Cuando los japoneses invadieron Nanking en 1938, en muy pocos meses produjeron una aterradora masacre, de una crueldad apabullante, tanta que hasta el cónsul nazi, él mismo impresionado, se vio en la obligación de informar a Berlín acerca del horror de lo que sucedía. El mundo no se inmutó por esto. Ni por las muertes innecesarias de Varsovia, aunque los muertos fueran más que en Hiroshima y Nagasaki juntos. El sentimiento de un máximo horror parece adjudicarse entonces a los nuevos procedimientos técnico-científicos: los campos de concentración nazis, organizados como fábricas eficientes de muerte y las bombas atómicas que matan en minutos. El horror implicado en estos otros acontecimientos, como pertenecen al imaginario habitual de la guerra, se relativizan.

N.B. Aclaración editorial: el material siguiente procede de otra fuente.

(* ===== verification/Words.v ===== *)
(** Machine words of the router code: unsigned integers of 8, 16 and 32 bits
    as [Z] with their wrap-around written out, the byte-order conversions of
    the C library on a little-endian host (the x86 machines the router runs
    on), and the arithmetic of Internet checksums. *)

From S2P Require Import Prelude.
Local Open Scope Z_scope.

(** ** Widths *)

Definition u8 (x : Z) : Z := x mod 2 ^ 8.
Definition u16 (x : Z) : Z := x mod 2 ^ 16.
Definition u32 (x : Z) : Z := x mod 2 ^ 32.
Definition u64 (x : Z) : Z := x mod 2 ^ 64.

Definition is_u8 (x : Z) : Prop := 0 <= x < 2 ^ 8.
Definition is_u16 (x : Z) : Prop := 0 <= x < 2 ^ 16.
Definition is_u32 (x : Z) : Prop := 0 <= x < 2 ^ 32.

(** ** Byte order ([ntohs], [htons], [ntohl], [htonl]) *)

Definition bswap16 (x : Z) : Z := (x mod 256) * 256 + (x / 256) mod 256.

Definition bswap32 (x : Z) : Z :=
  (x mod 256) * 2 ^ 24 + (x / 256 mod 256) * 2 ^ 16
  + (x / 2 ^ 16 mod 256) * 2 ^ 8 + x / 2 ^ 24 mod 256.

Definition ntohs : Z -> Z := bswap16.
Definition htons : Z -> Z := bswap16.
Definition ntohl : Z -> Z := bswap32.
Definition htonl : Z -> Z := bswap32.

(** ** Bit counting: the loop of [get_next_hop] over the 32 bits of a mask *)

Fixpoint count_bits_from (mask : Z) (i n : nat) : Z :=
  match n with
  | O => 0
  | S n' =>
      (if Z.land (Z.shiftr mask (Z.of_nat i)) 1 =? 1 then 1 else 0)
      + count_bits_from mask (S i) n'
  end.

(** A contiguous netmask of [k] leading ones, in host order. *)
Definition prefix_mask (k : Z) : Z := 2 ^ 32 - 2 ^ (32 - k).

(** ** One's-complement folding of a sum into 16 bits *)

(** [sum = (sum >> 16) + (sum & 0xFFFF); sum += (sum >> 16);] *)
Definition fold_carries (sum : Z) : Z :=
  let sum := Z.shiftr sum 16 + Z.land sum 65535 in
  sum + Z.shiftr sum 16.

(** [s_sum = sum & 0xFFFF; s_sum = ~s_sum;] on a [uint16_t]. *)
Definition ones_complement (sum : Z) : Z := u16 (Z.lnot (Z.land sum 65535)).

(** ** Lemmas *)

(** Reduces goals on words to linear arithmetic over quotients. *)
Ltac words_unfold :=
  unfold u8, u16, u32, u64, is_u8, is_u16, is_u32, ntohs, htons, ntohl, htonl,
    bswap16, bswap32 in *.

Ltac Zdivmod := words_unfold; Z.div_mod_to_equations; lia.

Lemma u8_range x : is_u8 (u8 x).
Proof. unfold is_u8, u8. apply Z.mod_pos_bound. lia. Qed.

Lemma u16_range x : is_u16 (u16 x).
Proof. unfold is_u16, u16. apply Z.mod_pos_bound. lia. Qed.

Lemma u32_range x : is_u32 (u32 x).
Proof. unfold is_u32, u32. apply Z.mod_pos_bound. lia. Qed.

Lemma u8_id x : is_u8 x -> u8 x = x.
Proof. apply Z.mod_small. Qed.

Lemma u16_id x : is_u16 x -> u16 x = x.
Proof. apply Z.mod_small. Qed.

Lemma u32_id x : is_u32 x -> u32 x = x.
Proof. apply Z.mod_small. Qed.

Lemma bswap16_range x : is_u16 (bswap16 x).
Proof. words_unfold. change (2 ^ 16) with 65536. Z.div_mod_to_equations; lia. Qed.

Lemma bswap32_range x : is_u32 (bswap32 x).
Proof.
  words_unfold.
  change (2 ^ 32) with 4294967296. change (2 ^ 24) with 16777216.
  change (2 ^ 16) with 65536. change (2 ^ 8) with 256.
  pose proof (Z.mod_pos_bound x 256). pose proof (Z.mod_pos_bound (x / 256) 256).
  pose proof (Z.mod_pos_bound (x / 65536) 256).
  pose proof (Z.mod_pos_bound (x / 16777216) 256). lia.
Qed.

Lemma bswap16_bytes a b : is_u8 a -> is_u8 b -> bswap16 (a + 256 * b) = 256 * a + b.
Proof.
  words_unfold. change (2 ^ 8) with 256. intros.
  rewrite (Z.mul_comm 256 b), Z.mod_add, Z.div_add, (Z.mod_small a), (Z.div_small a) by lia.
  rewrite (Z.mod_small (0 + b)) by lia. lia.
Qed.

Lemma word16_bytes x : is_u16 x ->
  exists a b, is_u8 a /\ is_u8 b /\ x = a + 256 * b.
Proof.
  words_unfold. change (2 ^ 8) with 256. change (2 ^ 16) with 65536. intros.
  exists (x mod 256), (x / 256). Z.div_mod_to_equations. lia.
Qed.

Lemma bswap16_involutive x : is_u16 x -> bswap16 (bswap16 x) = x.
Proof.
  intros (a & b & Ha & Hb & ->)%word16_bytes.
  rewrite bswap16_bytes by done.
  replace (256 * a + b) with (b + 256 * a) by lia.
  rewrite bswap16_bytes by done. lia.
Qed.

Lemma bswap16_inj x y : is_u16 x -> is_u16 y -> bswap16 x = bswap16 y -> x = y.
Proof.
  intros Hx Hy H. rewrite <- (bswap16_involutive x), <- (bswap16_involutive y) by done.
  by rewrite H.
Qed.

Lemma bswap32_bytes a b c d : is_u8 a -> is_u8 b -> is_u8 c -> is_u8 d ->
  bswap32 (a + 2 ^ 8 * b + 2 ^ 16 * c + 2 ^ 24 * d)
  = d + 2 ^ 8 * c + 2 ^ 16 * b + 2 ^ 24 * a.
Proof.
  unfold bswap32, is_u8. change (2 ^ 8) with 256. change (2 ^ 16) with 65536.
  change (2 ^ 24) with 16777216. intros.
  set (x := a + 256 * b + 65536 * c + 16777216 * d).
  assert (x mod 256 = a /\ x / 256 mod 256 = b /\ x / 65536 mod 256 = c
          /\ x / 16777216 mod 256 = d) as (-> & -> & -> & ->); [|lia].
  assert (x / 256 = b + 256 * c + 65536 * d) as E1 by (symmetry; apply (Z.div_unique _ _ _ a); lia).
  assert (x / 65536 = c + 256 * d) as E2
    by (symmetry; apply (Z.div_unique _ _ _ (a + 256 * b)); lia).
  assert (x / 16777216 = d) as E3
    by (symmetry; apply (Z.div_unique _ _ _ (a + 256 * b + 65536 * c)); lia).
  rewrite E1, E2, E3. split_and!.
  - symmetry. apply (Z.mod_unique _ _ (x / 256)); lia.
  - symmetry. apply (Z.mod_unique _ _ (c + 256 * d)); lia.
  - symmetry. apply (Z.mod_unique _ _ d); lia.
  - apply Z.mod_small. lia.
Qed.

Lemma word32_bytes x : is_u32 x ->
  exists a b c d, is_u8 a /\ is_u8 b /\ is_u8 c /\ is_u8 d /\
    x = a + 2 ^ 8 * b + 2 ^ 16 * c + 2 ^ 24 * d.
Proof.
  unfold is_u8, is_u32. change (2 ^ 8) with 256. change (2 ^ 16) with 65536.
  change (2 ^ 24) with 16777216. change (2 ^ 32) with 4294967296. intros.
  exists (x mod 256), (x / 256 mod 256), (x / 256 / 256 mod 256), (x / 256 / 256 / 256).
  Z.div_mod_to_equations. lia.
Qed.

Lemma bswap32_involutive x : is_u32 x -> bswap32 (bswap32 x) = x.
Proof.
  intros (a & b & c & d & Ha & Hb & Hc & Hd & ->)%word32_bytes.
  by rewrite !bswap32_bytes.
Qed.

Lemma bswap32_inj x y : is_u32 x -> is_u32 y -> bswap32 x = bswap32 y -> x = y.
Proof.
  intros Hx Hy H. rewrite <- (bswap32_involutive x), <- (bswap32_involutive y) by done.
  by rewrite H.
Qed.

Lemma bswap32_0 : bswap32 0 = 0.
Proof. reflexivity. Qed.

Lemma bswap32_eqb x y : is_u32 x -> is_u32 y -> (x =? y) = (bswap32 x =? bswap32 y).
Proof.
  intros. destruct (Z.eqb_spec x y) as [->|Hne]; [by rewrite Z.eqb_refl|].
  symmetry. apply Z.eqb_neq. intros E. by apply Hne, bswap32_inj.
Qed.

#[export] Hint Resolve u8_range u16_range u32_range bswap16_range bswap32_range : words.

Lemma land_65535 x : Z.land x 65535 = x mod 65536.
Proof. change 65535 with (Z.ones 16). by rewrite Z.land_ones. Qed.

Lemma shiftr_16 x : Z.shiftr x 16 = x / 65536.
Proof. by rewrite Z.shiftr_div_pow2. Qed.

Lemma ones_complement_eq sum : ones_complement sum = 65535 - sum mod 65536.
Proof.
  unfold ones_complement, u16. rewrite land_65535.
  unfold Z.lnot. change (2 ^ 16) with 65536.
  pose proof (Z.mod_pos_bound sum 65536). symmetry.
  apply (Z.mod_unique _ _ (-1)); lia.
Qed.

Lemma ones_complement_range sum : is_u16 (ones_complement sum).
Proof. apply u16_range. Qed.
#[export] Hint Resolve ones_complement_range : words.

(** Folding twice keeps the sum modulo 65535 and, for the sums that fit 32
    bits, leaves a 16-bit value. *)
Lemma fold_carries_spec s : 0 <= s < 2 ^ 32 ->
  exists r, fold_carries s mod 65536 = r /\ 0 <= r <= 65535 /\
    (exists k, s = r + 65535 * k) /\ (r = 0 -> s = 0).
Proof.
  change (2 ^ 32) with 4294967296. intros Hs.
  unfold fold_carries. rewrite land_65535, !shiftr_16.
  set (q := s / 65536). set (m := s mod 65536).
  assert (s = 65536 * q + m /\ 0 <= m < 65536 /\ 0 <= q <= 65535) as (E & Hm & Hq).
  { unfold q, m. Z.div_mod_to_equations. lia. }
  destruct (decide (q + m < 65536)) as [Hlt|Hge].
  - rewrite (Z.div_small (q + m)), Z.add_0_r, Z.mod_small by lia.
    exists (q + m). split_and!; [lia..| |lia]. exists q. lia.
  - assert ((q + m) / 65536 = 1) as -> by (symmetry; apply (Z.div_unique _ _ _ (q + m - 65536)); lia).
    exists (q + m + 1 - 65536). split_and!; [|lia..| |lia].
    + symmetry. apply (Z.mod_unique _ _ 1); lia.
    + exists (q + 1). lia.
Qed.

(** Prefix masks: the loop of [get_next_hop] counts their ones, and their
    numeric order is the order of their lengths. *)
Lemma prefix_mask_lt j k : 0 <= j -> j < k <= 32 -> prefix_mask j < prefix_mask k.
Proof.
  intros. unfold prefix_mask.
  assert (2 ^ (32 - k) < 2 ^ (32 - j)) by (apply Z.pow_lt_mono_r; lia). lia.
Qed.

Lemma forall_upto_33 (P : Z -> Prop) :
  (forall n, (n <= 32)%nat -> P (Z.of_nat n)) -> forall k, 0 <= k <= 32 -> P k.
Proof. intros H k Hk. rewrite <- (Z2Nat.id k) by lia. apply H. lia. Qed.

Lemma count_bits_prefix_mask k : 0 <= k <= 32 -> count_bits_from (prefix_mask k) 0 32 = k.
Proof.
  revert k. apply forall_upto_33. intros n Hn.
  do 33 (destruct n as [|n]; [vm_compute; reflexivity|]). lia.
Qed.

(** The number the loop counts is that of the bits set in its window. *)
Definition bits_set (m i : Z) (n : nat) : nat :=
  length (filter (fun j => Z.testbit m j = true) (seqZ i (Z.of_nat n))).

Lemma count_bits_set m i n : count_bits_from m i n = Z.of_nat (bits_set m (Z.of_nat i) n).
Proof.
  revert i. induction n as [|n IH]; intros i; [done|]. cbn [count_bits_from].
  rewrite (IH (S i)). unfold bits_set. rewrite (seqZ_cons (Z.of_nat i)) by lia.
  replace (Z.pred (Z.of_nat (S n))) with (Z.of_nat n) by lia. rewrite Nat2Z.inj_succ.
  assert (Z.land (Z.shiftr m (Z.of_nat i)) 1 = Z.b2z (Z.testbit m (Z.of_nat i))) as ->.
  { change 1 with (Z.ones 1). rewrite Z.land_ones, Z.shiftr_div_pow2 by lia.
    symmetry. apply Z.testbit_spec'. lia. }
  destruct (Z.testbit m (Z.of_nat i)) eqn:E.
  - rewrite filter_cons_True by done. simpl. lia.
  - rewrite filter_cons_False by congruence. done.
Qed.

Lemma count_bits_nonneg m i n : 0 <= count_bits_from m i n.
Proof. revert i. induction n as [|n IH]; intros i; simpl; [lia|]. specialize (IH (S i)). case_match; lia. Qed.

(** An [int] computed modulo 2^32. *)
Definition int32 (x : Z) : Z := u32 (x + 2 ^ 31) - 2 ^ 31.

Lemma int32_id x : - 2 ^ 31 <= x < 2 ^ 31 -> int32 x = x.
Proof. intros Hx. unfold int32, u32. rewrite Z.mod_small by lia. lia. Qed.
(** The filter loop, started in the middle of a list whose first part it has
    already kept. *)
Lemma node_filter_loop_spec p fuel h hd l1 l2 :
  length l2 <= fuel -> dll h hd (l1 ++ l2) ->
  exists h' hd', node_filter_loop fuel p h hd (first_loc l2) = inr (h', hd') /\
    dll h' hd' (l1 ++ bfilter (fun x => negb (p x.2)) l2) /\ untouched h h' (l1 ++ l2).*1.
Proof.
  revert fuel h hd l1. induction l2 as [|[n d] l2 IH]; intros fuel h hd l1 Hl Hdll.
  { exists h, hd. by destruct fuel. }
  simpl in Hl. destruct fuel as [|fuel]; [lia|].
  pose proof (dll_lookup_middle _ _ _ _ _ _ Hdll) as Hn.
  cbn. rewrite (load_Some _ _ _ Hn). cbn -[first_loc]. destruct (p d) eqn:Hp; simpl.
  - destruct (node_remove_removed _ _ _ _ _ _ Hdll) as (h1 & hd1 & E & Hhd & Hs & _ & Hf).
    rewrite E. cbn -[first_loc].
    destruct (IH fuel h1 hd1 l1) as (h' & hd' & E' & Hd' & Hf'); [lia| |].
    { split_and!; [done| |done]. destruct Hdll as (_ & Hnd & _). by eapply NoDup_remove_middle. }
    exists h', hd'. split_and!; [done..|]. intros k Hk. rewrite !fmap_app in *. simpl in Hk.
    rewrite Hf', Hf; set_solver.
  - destruct (IH fuel h hd (l1 ++ [(n, d)])) as (h' & hd' & E' & Hd' & Hf'); [lia|by rewrite <- app_assoc|].
    exists h', hd'. rewrite <- !app_assoc in *. done.
Qed.

(** The save-next-then-remove loop of the router's delete operations
    terminates without touching freed memory and keeps exactly the nodes whose
    data the condition does not select, in order. *)
Theorem node_filter_loop_correct p h hd l :
  dll h hd l ->
  exists h' hd', node_filter_loop (length l) p h hd hd = inr (h', hd') /\
    dll h' hd' (bfilter (fun x => negb (p x.2)) l) /\ untouched h h' l.*1.
Proof.
  intros Hdll. pose proof Hdll as (Hhd & _ & _). 
  destruct (node_filter_loop_spec p (length l) h hd [] l) as (h' & hd' & E & H);
    [done..|].
  rewrite <- Hhd in E. eauto.
Qed.

(** The loop by which [iface_up] and [iface_down] clear the neighbour
    list never advances its cursor: on any non-empty list its second iteration
    reads the node the first one freed. *)
Theorem clear_loop_use_after_free fuel h hd n d l :
  dll h hd ((n, d) :: l) -> clear_loop (S (S fuel)) h hd hd = inl UseAfterFree.
Proof.
  intros Hdll. pose proof Hdll as (-> & _ & _).
  destruct (node_remove_removed _ _ [] _ _ _ Hdll) as (h' & hd' & E & _ & _ & Hn & _).
  cbn in *. rewrite E. cbn. unfold node_remove, load. by rewrite Hn.
Qed.

Lemma node_length_loop_spec fuel h p l len :
  length l <= fuel -> seg h p l None ->
  node_length_loop fuel h (first_loc l) len = inr (len + length l).
Proof.
  revert fuel p len. induction l as [|[a d] l IH]; intros fuel p len Hl Hs.
  { destruct fuel; cbn; f_equal; lia. }
  simpl in Hl. destruct fuel as [|fuel]; [lia|]. destruct Hs as [Ha Hs].
  cbn. rewrite (load_Some _ _ _ Ha). cbn.
  replace (len + S (length l)) with (S len + length l) by lia.
  rewrite <- (IH fuel (Some a) (S len)); [|lia|done].
  by destruct l as [|[? ?] ?].
Qed.

Lemma node_length_correct h hd l : dll h hd l -> node_length h hd = inr (length l).
Proof.
  intros (-> & Hnd & Hs). unfold node_length.
  rewrite (node_length_loop_spec _ _ None l 0); [done| |done]. by eapply seg_length_le.
Qed.
End Nodes.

Como sobreviviente del gueto de Lodz, de Auschwitz y de Dachau, si hubiera tenido la posibilidad de elegir (digo esto sin ignorar cuáles son los límites de una elección y la imposibilidad de una decisión libre acerca del modo de tramar una vida en circunstancias dramáticas) hubiera preferido estar en Hiroshima, tener una muerte rápida, no someterme durante años al sufrimiento propio, el dolor del hambre y la muerte de mis amigos y mi familia. Pero esto es sólo una especulación. La víctima no elige cómo morir. Cuando estalló Hiroshima yo estaba en un hospital de Baviera, en Gauting, recuperándome. Me acuerdo que pensé: quizá con esta bomba vamos a vivir juntos o vamos a morir juntos.
El siglo veinte con sus casi doscientos millones de muertos fue una continua pesadilla de masacres, como la sinfonía deforme, monstruosa, de una orquesta descomunal; se comienza con tonos suaves, los instrumentos, violines, violoncellos, timbales, etc., se gira después hacia un movimiento de intensificación del que se desconocen sus límites, se remata con la intervención del coro, todas las trompetas juntas, en una estridencia que viene no se sabe de qué cielo, y después el silencio. La oscuridad. Se empieza por Guernica y se termina en Hiroshima. La escala crece, ¿y hasta dónde se exceden sus notas más altas, más brutales, cuál es el silencio al que aspiran? Esa música estuvo siempre entre los hombres, la guerra, pero el siglo veinte grabó, amplificó y generalizó sus efectos por medio de la técnica como nunca antes había ocurrido. El genocidio armenio, de 1915 a 1923, fue el preludio del horror que sedesató. Occidente, la mayor parte de los países europeos, tenían relaciones comerciales, políticas y diplomáticas con Armenia, pero la masacre pasó inadvertida. El mundo entero no le prestó atención. Desde el ’45, la bomba nuclear, que produjo un rechazo unánime, no volvió a usarse, ninguna ciudad volvió a sufrir sus efectos devastadores; quizá, aun a riesgo de presentar un argumento ingenuo, si el genocidio brutal de los armenios hubiera impactado del mismo modo que Hiroshima, el crimen de masas, la liquidación de judíos, por el hecho de ser judíos, hubiera tenido alguna mayor resistencia. El siglo en el que entramos, por lo que se ve, con todas las diferencias históricas que quieran ponerse, está también orientado por la misma fuerza destructiva. ¿Por qué los hombres buscan razones lógicas en la irracionalidad, por qué se encuentran razones para matar o dejarse matar, por qué no admitir que se mata por matar, y que ese impulso se acomoda, según la época, a las técnicas disponibles, o aun, que la técnica disponible está siempre dispuesta a matar?